Topics Covered In This Chapter:

· The sort() list method

· Getting rid of duplicate characters from a string

· The isupper() and islower() string methods

· Wrapper functions

“In my role as Wikileaks editor, I've been involved in fighting off many legal attacks. To do that, and keep our sources safe, we have had to spread assets, encrypt everything, and move telecommunications and people around the world to activate protective laws in different national jurisdictions.”

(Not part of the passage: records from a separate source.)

Lemma read_ipv6_wf l g rest : read_ipv6_addr l = Some (g, rest) → segments_wf g.
Proof.
  unfold read_ipv6_addr. destruct (read_groups 8 true l) as [[hd v4] r] eqn:Hh. apply read_groups_wf in Hh as [Hlh Hh].
  destruct (Nat.eqb_spec (length hd) 8) as [Heq|Hne]; [intros [= <- _]; done|]. destruct v4; [done|].
  destruct ((read_given_char (char ":");; read_given_char (char ":")) r) as [[u r']|]; [|done]. cbn [mbind option_bind].
  destruct (read_groups (8 - (length hd + 1)) true r') as [[tl v] r2] eqn:Ht. apply read_groups_wf in Ht as [Hlt Ht].
  intros [= <- _]. split; [rewrite !length_app, length_replicate; lia|]. rewrite !Forall_app. split; [done|]. split; [|done].
  apply Forall_replicate. lia.
Qed.

Lemma parse_socket_wf t a : parse_socket_addr t = Some a → socket_wf a.
Proof.
  unfold parse_socket_addr, parse_with, read_socket_addr, or_else.
  destruct (read_socket_addr_v4 (string_bytes t)) as [[a' r]|] eqn:H4.
  - destruct r; [|done]. intros [= <-]. apply parser_bind_ok in H4 as (o & l1 & Ho & Hr).
    apply parser_bind_ok in Hr as (p & l2 & _ & [= <- _]). by eapply read_ipv4_wf.
  - destruct (read_socket_addr_v6 (string_bytes t)) as [[a' r]|] eqn:H6; [|done]. destruct r; [|done]. intros [= <-].
    apply parser_bind_ok in H6 as (u & l1 & _ & Hr). apply parser_bind_ok in Hr as (g & l2 & Hg & Hr).
    apply parser_bind_ok in Hr as (sc & l3 & _ & Hr). apply parser_bind_ok in Hr as (u2 & l4 & _ & Hr).
    apply parser_bind_ok in Hr as (p & l5 & _ & [= <- _]). by eapply read_ipv6_wf.
Qed.
Lemma deactivate_inv now sender i e s l u s' l' :
  block_number e = now → 0 < now → RegInv now s → 0 ≤ i →
  deactivate_validator sender i e (s, l) = (Ok u, (s', l')) → RegInv now s'.
Proof.
  intros <- Hnow HR Hi Hrun. destruct (deactivate_ok _ _ _ _ _ _ _ _ _ HR Hi Hrun) as (h & Hlt & Ha & _ & Hh & HD).
  destruct HD as [Ea Ek Eg En Em Ef Er]. set (n := vlen (validators s)) in *. set (v := vec_read (validators s) i) in *.
  pose proof HR as [HS HH HA HK HI]. fold n in HS, HH, HA, HK, HI.
  eapply (reg_intro _ s' n (vec_read (validators s')) (vlen (active_indices s) - 1) (vec_read (active_indices s')) _ _
    (upd (mread (active_ingress_ips s)) h false)); try done; rewrite ?Ea, ?Ek.
  - intros k. rewrite Eg. unfold upd. case_decide; subst; [apply mread_delete_eq|by apply mread_delete_ne].
  - eapply (slots_remove n _ _ _ i (set_active_idx 0 (set_deactivated (block_number e) v)));
      [lia|done| |apply HS; lia|done|exact HS|done|].
    + unfold is_active. cbn. lia.
    + intros j Hj. rewrite Er. fold v. replace (active_idx v - 1 + 1) with (active_idx v) by lia.
      repeat case_decide; by subst.
  - intros j Hj. rewrite Er. destruct (HH j Hj) as [? ?]. repeat case_decide; subst; cbn; [|done..].
    split; [done|]. right. lia.
  - eapply addresses_ext; [|exact HA]. intros j Hj. rewrite Er. repeat case_decide; subst; by cbn.
  - eapply keys_ext; [|exact HK]. intros j Hj. rewrite Er. repeat case_decide; by subst.
  - eapply (ingresses_remove n _ _ _ i h); [lia|done|done| | |exact HI].
    + rewrite Er, decide_True by done. unfold is_active. cbn. lia.
    + intros j Hj Hne. rewrite Er, decide_False by done. case_decide; by subst.
Qed.

(** ** Rotation *)
(** The snapshot of the old identity, and the record with the new one. *)
Definition snapshot (now n : Z) (v : ValidatorRecord) : ValidatorRecord :=
  mkRecord (public_key v) (validator_address v) (ingress v) (egress v) (fee_recipient v) n 0 (added_at_height v) now.
Definition rotated (now : Z) (key : B256) (ing egr : string) (v : ValidatorRecord) : ValidatorRecord :=
  mkRecord key (validator_address v) ing egr (fee_recipient v) (index v) (active_idx v) now (deactivated_at_height v).
(* ===== verification/ValidatorHistory.v ===== *)
(** * Histories of the validator registries

    Any sequence of calls to the two registries in blocks of nondecreasing height.  The
    second registry keeps its invariant, deactivated records are final, and the public keys
    active at a height can be read off any later state. *)
From Stdlib Require Import ZArith Lia String.
From stdpp Require Import base tactics option list fin_maps gmap sets strings relations.
From S2P Require Import Prelude Base NetAddr ValidatorConfig ValidatorConfigV2 ValidatorRegistry ValidatorOps.
Open Scope Z_scope.
Open Scope storage_scope.

(** ** Calls *)
Inductive RegistryCall :=
| V2Initialize (o : Address)
| AddValidator (addr : Address) (key : B256) (ingress egress : string) (fee : Address) (signature : list Z)
| TransferOwnership (new_owner : Address)
| SetNetworkIdentityRotationEpoch (epoch : Z)
| DeactivateValidator (idx : Z)
| RotateValidator (idx : Z) (key : B256) (ingress egress : string) (signature : list Z)
| SetFeeRecipient (idx : Z) (fee : Address)
| SetIpAddresses (idx : Z) (ingress egress : string)
| TransferValidatorOwnership (idx : Z) (new_address : Address)
| MigrateValidator (idx : Z)
| InitializeIfMigrated
| V1Initialize (o : Address)
| V1AddValidator (addr : Address) (key : B256) (active : bool) (inbound outbound : string)
| V1UpdateValidator (addr : Address) (key : B256) (inbound outbound : string)
| V1ChangeValidatorStatus (validator : Address) (active : bool)
| V1ChangeValidatorStatusByIndex (idx : Z) (active : bool)
| V1ChangeOwner (new_owner : Address)
| V1SetNextFullDkgCeremony (epoch : Z).

Section history.
Context `{Primitives, Ed25519}.

Definition exec_registry (sender : Address) (c : RegistryCall) : M Registries unit :=
  match c with
  | V2Initialize o => at_v2 (v2_initialize o)
  | AddValidator a k i o f sg => at_v2 (add_validator sender a k i o f sg);; mret tt
  | TransferOwnership o => at_v2 (transfer_ownership sender o)
  | SetNetworkIdentityRotationEpoch n => at_v2 (set_network_identity_rotation_epoch sender n)
  | DeactivateValidator i => at_v2 (deactivate_validator sender i)
  | RotateValidator i k ing egr sg => at_v2 (rotate_validator sender i k ing egr sg)
  | SetFeeRecipient i f => at_v2 (set_fee_recipient sender i f)
  | SetIpAddresses i ing egr => at_v2 (set_ip_addresses sender i ing egr)
  | TransferValidatorOwnership i a => at_v2 (transfer_validator_ownership sender i a)
  | MigrateValidator i => migrate_validator sender i
  | InitializeIfMigrated => initialize_if_migrated sender
  | V1Initialize o => at_v1 (v1_initialize o)
  | V1AddValidator a k b i o => at_v1 (v1_add_validator sender a k b i o)
  | V1UpdateValidator a k i o => at_v1 (update_validator sender a k i o)
  | V1ChangeValidatorStatus a b => at_v1 (change_validator_status sender a b)
  | V1ChangeValidatorStatusByIndex i b => at_v1 (change_validator_status_by_index sender i b)
  | V1ChangeOwner o => at_v1 (change_owner sender o)
  | V1SetNextFullDkgCeremony n => at_v1 (set_next_full_dkg_ceremony sender n)
  end.

(** Indices are unsigned, and only the initializations may run in block 0, the genesis. *)
Definition call_ok (c : RegistryCall) (now : Z) : Prop :=
  match c with
  | V2Initialize _ | V1Initialize _ => 0 ≤ now
  | DeactivateValidator i | RotateValidator i _ _ _ _ | SetFeeRecipient i _ | SetIpAddresses i _ _
  | TransferValidatorOwnership i _ | MigrateValidator i | V1ChangeValidatorStatusByIndex i _ => 0 ≤ i ∧ 0 < now
  | _ => 0 < now
  end.

(** Time passes, or a call succeeds in the current block; a failed call changes nothing. *)
Inductive registry_step : Z * Registries → Z * Registries → Prop :=
| Blocks now now' w : now ≤ now' → registry_step (now, w) (now', w)
| Called e sender c w l u w' l' :
    call_ok c (block_number e) → exec_registry sender c e (w, l) = (Ok u, (w', l')) →
    registry_step (block_number e, w) (block_number e, w').
Definition registry_run : relation (Z * Registries) := rtc registry_step.

(** ** What a call changes in the records and the table of public keys *)
Inductive Change (now : Z) (s s' : ValidatorConfigV2) : Prop :=
| Unchanged :
    validators s' = validators s → pubkey_to_index s' = pubkey_to_index s → Change now s s'
| Appended v :
    vlen (validators s') = vlen (validators s) + 1 →
    (∀ j, vec_read (validators s') j = upd (vec_read (validators s)) (vlen (validators s)) v j) →
    (∀ k, (pubkey_to_index s').[k] = upd (mread (pubkey_to_index s)) (public_key v) (vlen (validators s) + 1) k) →
    added_at_height v = now → Change now s s'
| Updated i v :
    0 ≤ i < vlen (validators s) → is_active (vec_read (validators s) i) →
    same_identity v (vec_read (validators s) i) → vlen (validators s') = vlen (validators s) →
    (∀ j, vec_read (validators s') j = upd (vec_read (validators s)) i v j) →
    pubkey_to_index s' = pubkey_to_index s → Change now s s'
| Deactivation i h :
    0 ≤ i < vlen (validators s) → is_active (vec_read (validators s) i) → Deactivated now i h s s' → Change now s s'
| Rotation i key ing egr :
    0 ≤ i < vlen (validators s) → is_active (vec_read (validators s) i) → (pubkey_to_index s).[key] = 0 →
    Rotated now i key ing egr s s' → Change now s s'.

Lemma appended_change now s v h :
  added_at_height v = now →
  Change now s (appended v s) ∧ Change now s (write_ips (<[h:=true]> (active_ingress_ips s)) (appended v s)).
Proof.
  intros Hv. split; apply (Appended _ _ _ v); try done; unfold appended; destruct (deactivated_at_height v =? 0); cbn; try done;
    intros; (apply vec_read_push || apply mread_insert).
Qed.

Lemma updated_change now s s' i v :
  validators s' = vec_write i v (validators s) → 0 ≤ i < vlen (validators s) → is_active (vec_read (validators s) i) →
  same_identity v (vec_read (validators s) i) → pubkey_to_index s' = pubkey_to_index s → Change now s s'.
Proof. intros E ? ? ? ?. apply (Updated now s s' i v); rewrite ?E; try done. intros j. apply vec_read_write. Qed.

(** A change after a change of the configuration only. *)
Lemma reconfigured now (s0 s : ValidatorConfigV2) :
  s = s0 ∨ (∃ c, s = write_config c s0) → RegInv now s0 →
  RegInv now s ∧ ∀ s', Change now s s' → Change now s0 s'.
Proof.
  intros [->|[c ->]] HR; [done|]. split; [by apply reg_config|]. intros s' HC. destruct HC.
  - by apply Unchanged.
  - by eapply Appended.
  - by eapply Updated.
  - eapply (Deactivation _ _ _ i h); [done|done|]. destruct H3. by split.
  - eapply (Rotation _ _ _ i key ing egr); [done|done|done|]. destruct H4. by split.
Qed.

(** ** Every call keeps the invariant *)
Lemma at_v2_ok {A} (m : M ValidatorConfigV2 A) e w l a w' l' :
  at_v2 m e (w, l) = (Ok a, (w', l')) → v1 w' = v1 w ∧ m e (v2 w, l) = (Ok a, (v2 w', l')).
Proof. intros (s & l1 & Hm & [= -> ->])%zoom_ok. done. Qed.
Lemma at_v1_ok {A} (m : M ValidatorConfig A) e w l a w' l' :
  at_v1 m e (w, l) = (Ok a, (w', l')) → v2 w' = v2 w ∧ m e (v1 w, l) = (Ok a, (v1 w', l')).
Proof. intros (s & l1 & Hm & [= -> ->])%zoom_ok. done. Qed.

(** The operations that only configure the registry. *)
Lemma initialize_config o e s l u s' l' :
  v2_initialize o e (s, l) = (Ok u, (s', l')) → s' = write_config (config_new o true (block_number e)) (write_v2_code s).
Proof.
  unfold v2_initialize. intros Hrun. apply bind_ok in Hrun as (? & st1 & ->%modify_ok & Hrun).
  apply bind_ok in Hrun as (e' & st1 & [-> ->]%ask_ok & Hm%modify_ok). by injection Hm as -> _.
Qed.
Lemma transfer_ownership_config sender o e s l u s' l' :
  transfer_ownership sender o e (s, l) = (Ok u, (s', l')) → ∃ c, s' = write_config c s.
Proof.
  unfold transfer_ownership. intros Hrun. apply bind_ok in Hrun as (? & st1 & [_ ->]%require_ok & Hrun).
  apply bind_ok in Hrun as (c & st1 & [-> ->]%gets_ok & Hrun). apply bind_ok in Hrun as (c & st1 & [_ ->]%lift_ok & Hrun).
  apply bind_ok in Hrun as (c' & st1 & [_ ->]%lift_ok & Hrun). apply bind_ok in Hrun as (? & st1 & ->%modify_ok & Hm%emit_ok).
  injection Hm as -> _. cbn. eauto.
Qed.
Lemma set_epoch_config sender n e s l u s' l' :
  set_network_identity_rotation_epoch sender n e (s, l) = (Ok u, (s', l')) → s' = write_epoch n s.
Proof.
  unfold set_network_identity_rotation_epoch. intros Hrun. apply bind_ok in Hrun as (c & st1 & [-> ->]%gets_ok & Hrun).
  apply bind_ok in Hrun as (c & st1 & [_ ->]%lift_ok & Hrun). apply bind_ok in Hrun as (c' & st1 & [_ ->]%lift_ok & Hrun).
  apply bind_ok in Hrun as (p & st1 & [-> ->]%gets_ok & Hrun). apply bind_ok in Hrun as (? & st1 & ->%modify_ok & Hm%emit_ok).
  by injection Hm as -> _.
Qed.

Julian Assange, editor-in-chief of Wikileaks

The transposition and affine ciphers have thousands of possible keys, but a computer can still brute-force through all of them easily. We’ll need a cipher that has so many possible keys, no computer can possibly brute-force through them all.

The simple substitution cipher is effectively invulnerable to a brute-force attack. Even if your computer could try out a trillion keys every second, it would still take twelve million years for it to try out every key.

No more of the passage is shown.